2. You're too cheap and people don't want to do monthly penny pinching. You can do some A/B and experiment with rising prices. Depending on how you execute on this you might end up in a situation where you raise 2-3x for the exact same product without losing customers.

Both can be true at the same time...or none. Knowing your customers is half the battle.

> Does this mean I should simply increase prices?

Does anyone else hear patio11's voice in their head shouting "YES"

It might be your pricing is too low. Try to better evaluate how much value / saving they have using your product.
Nothing. Your price has probably nothing to do with the split.

It just means people are with you for the long term and they like your product.

Your price should be linked to the value you are offering.
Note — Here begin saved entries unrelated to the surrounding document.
(* ===== verification/EcPoint.v ===== *)
(** * Public keys

    src/neo-crypto/src/curves/ecc.rs: the [ECPoint] type, its parsing and the
    order that fixes the key order of multi-signature scripts.  Curve
    arithmetic is that of the p256, k256 and ed25519-dalek crates, and stays a
    parameter ([Curves]). *)
From S2P Require Import Prelude Primitives Order.

(** SEC1 decoding of a point to its affine coordinates (big-endian, for a
    non-identity point on the curve), SEC1 compression, the Ed25519 key check,
    ECDSA verification over secp256r1 returning [Ok(true)], and ECDSA signing of
    a message with a private key, whose signatures are [[u8; 64]]. *)
Class Curves := {
  p256_affine : bytes → option (bytes * bytes);
  p256_compress : bytes * bytes → bytes;
  k256_affine : bytes → option (bytes * bytes);
  k256_compress : bytes * bytes → bytes;
  ed25519_valid : bytes → bool;
  secp256r1_verify : bytes → bytes → bytes → bool;
  secp256r1_sign : bytes → bytes → option bytes;
  secp256r1_sign_length : ∀ d key sig, secp256r1_sign d key = Some sig → length sig = 64%nat;
}.

Inductive ECCurve := Secp256r1 | Secp256k1 | Ed25519.
#[export] Instance ECCurve_eq_dec : EqDecision ECCurve.
Proof. solve_decision. Defined.

Inductive CryptoError := InvalidPoint.

Record ECPoint := mkPoint { curve : ECCurve; data : bytes }.
#[export] Instance ECPoint_eq_dec : EqDecision ECPoint.
Proof. solve_decision. Defined.

Module Point.
Definition compressed_size (c : ECCurve) : N :=
  match c with Secp256r1 | Secp256k1 => 33 | Ed25519 => 32 end.
Definition uncompressed_size (c : ECCurve) : N :=
  match c with Secp256r1 | Secp256k1 => 65 | Ed25519 => 32 end.

(** [ECPoint::new_unchecked]. *)
Definition new_unchecked (c : ECCurve) (d : bytes) : Result CryptoError ECPoint :=
  if negb (len d =? compressed_size c)%N then Err InvalidPoint
  else if negb (bool_decide (c = Ed25519)) && negb (bool_decide (head d = Some x02))
          && negb (bool_decide (head d = Some x03))
  then Err InvalidPoint
  else Ok (mkPoint c d).

Section curves.
Context `{Curves}.

(** [parse_p256_point] and [parse_k256_point]: the length check, then the
    decoder of the curve crate. *)
Definition parse_p256_point (d : bytes) : Result CryptoError (bytes * bytes) :=
  if negb (len d =? compressed_size Secp256r1)%N && negb (len d =? uncompressed_size Secp256r1)%N
  then Err InvalidPoint
  else match p256_affine d with Some p => Ok p | None => Err InvalidPoint end.
Definition parse_k256_point (d : bytes) : Result CryptoError (bytes * bytes) :=
  if negb (len d =? compressed_size Secp256k1)%N && negb (len d =? uncompressed_size Secp256k1)%N
  then Err InvalidPoint
  else match k256_affine d with Some p => Ok p | None => Err InvalidPoint end.

Definition from_bytes_with_curve (c : ECCurve) (d : bytes) : Result CryptoError ECPoint :=
  match c with
  | Secp256r1 => p ← parse_p256_point d; new_unchecked c (p256_compress p)
  | Secp256k1 => p ← parse_k256_point d; new_unchecked c (k256_compress p)
  | Ed25519 =>
      if negb (len d =? 32)%N then Err InvalidPoint
      else if ed25519_valid d then new_unchecked c d else Err InvalidPoint
  end.

Definition from_bytes (d : bytes) : Result CryptoError ECPoint :=
  if (len d =? 32)%N then from_bytes_with_curve Ed25519 d
  else if (len d =? 33)%N || (len d =? 65)%N then
    match from_bytes_with_curve Secp256r1 d with
    | Ok p => Ok p
    | Err _ => from_bytes_with_curve Secp256k1 d
    end
  else Err InvalidPoint.

Definition encoded (p : ECPoint) : bytes := data p.

Definition is_infinity (p : ECPoint) : bool :=
  let zeros := forallb (λ b, bool_decide (b = x00)) (data p) in
  match curve p with
  | Secp256r1 | Secp256k1 => bool_decide (data p = [x00]) || zeros
  | Ed25519 => zeros
  end.

Definition curve_rank (c : ECCurve) : N :=
  match c with Secp256r1 => 0 | Secp256k1 => 1 | Ed25519 => 2 end.

(** Coordinates first; the encodings when either point does not decode. *)
Definition cmp_affine (l r : Result CryptoError (bytes * bytes)) (dl dr : bytes) : comparison :=
  match l, r with
  | Ok (x, y), Ok (x', y') =>
      match bytes_cmp x x' with Eq => bytes_cmp y y' | c => c end
  | _, _ => bytes_cmp dl dr
  end.

(** [Ord for ECPoint]. *)
Definition cmp (a b : ECPoint) : comparison :=
  match (curve_rank (curve a) ?= curve_rank (curve b))%N with
  | Eq =>
      match is_infinity a, is_infinity b with
      | true, true => Eq
      | true, false => Lt
      | false, true => Gt
      | false, false =>
          match curve a with
          | Secp256r1 => cmp_affine (parse_p256_point (data a)) (parse_p256_point (data b)) (data a) (data b)
          | Secp256k1 => cmp_affine (parse_k256_point (data a)) (parse_k256_point (data b)) (data a) (data b)
          | Ed25519 => bytes_cmp (data a) (data b)
          end
      end
  | c => c
  end.

Definition le (a b : ECPoint) : Prop := cmp a b ≠ Gt.
#[global] Instance le_dec : RelDecision le.
Proof. intros a b. unfold le. apply _. Defined.
End curves.
End Point.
If you think your value is more than the price people pay today, then increase your price to a value you are comfortable with.

What is your objective ? is it growth ? is it profitability ? is i number of customers ? do you have competitors ? are you selling to b2c or b2b ? I'm not sure we can give you any relevant advice without a lot more information

I think your discount is pretty fair for a 1 year commitment. Wouldn't change anything. If you do decide to increase prices at any point, consider grandfathering your current customers into the old pricing to not piss them off, as long as they are still netting profit for you. They're probably your best customers for adopting and committing so early and will probably be some of the best word-of-mouth spreaders and sources of free advertising for you.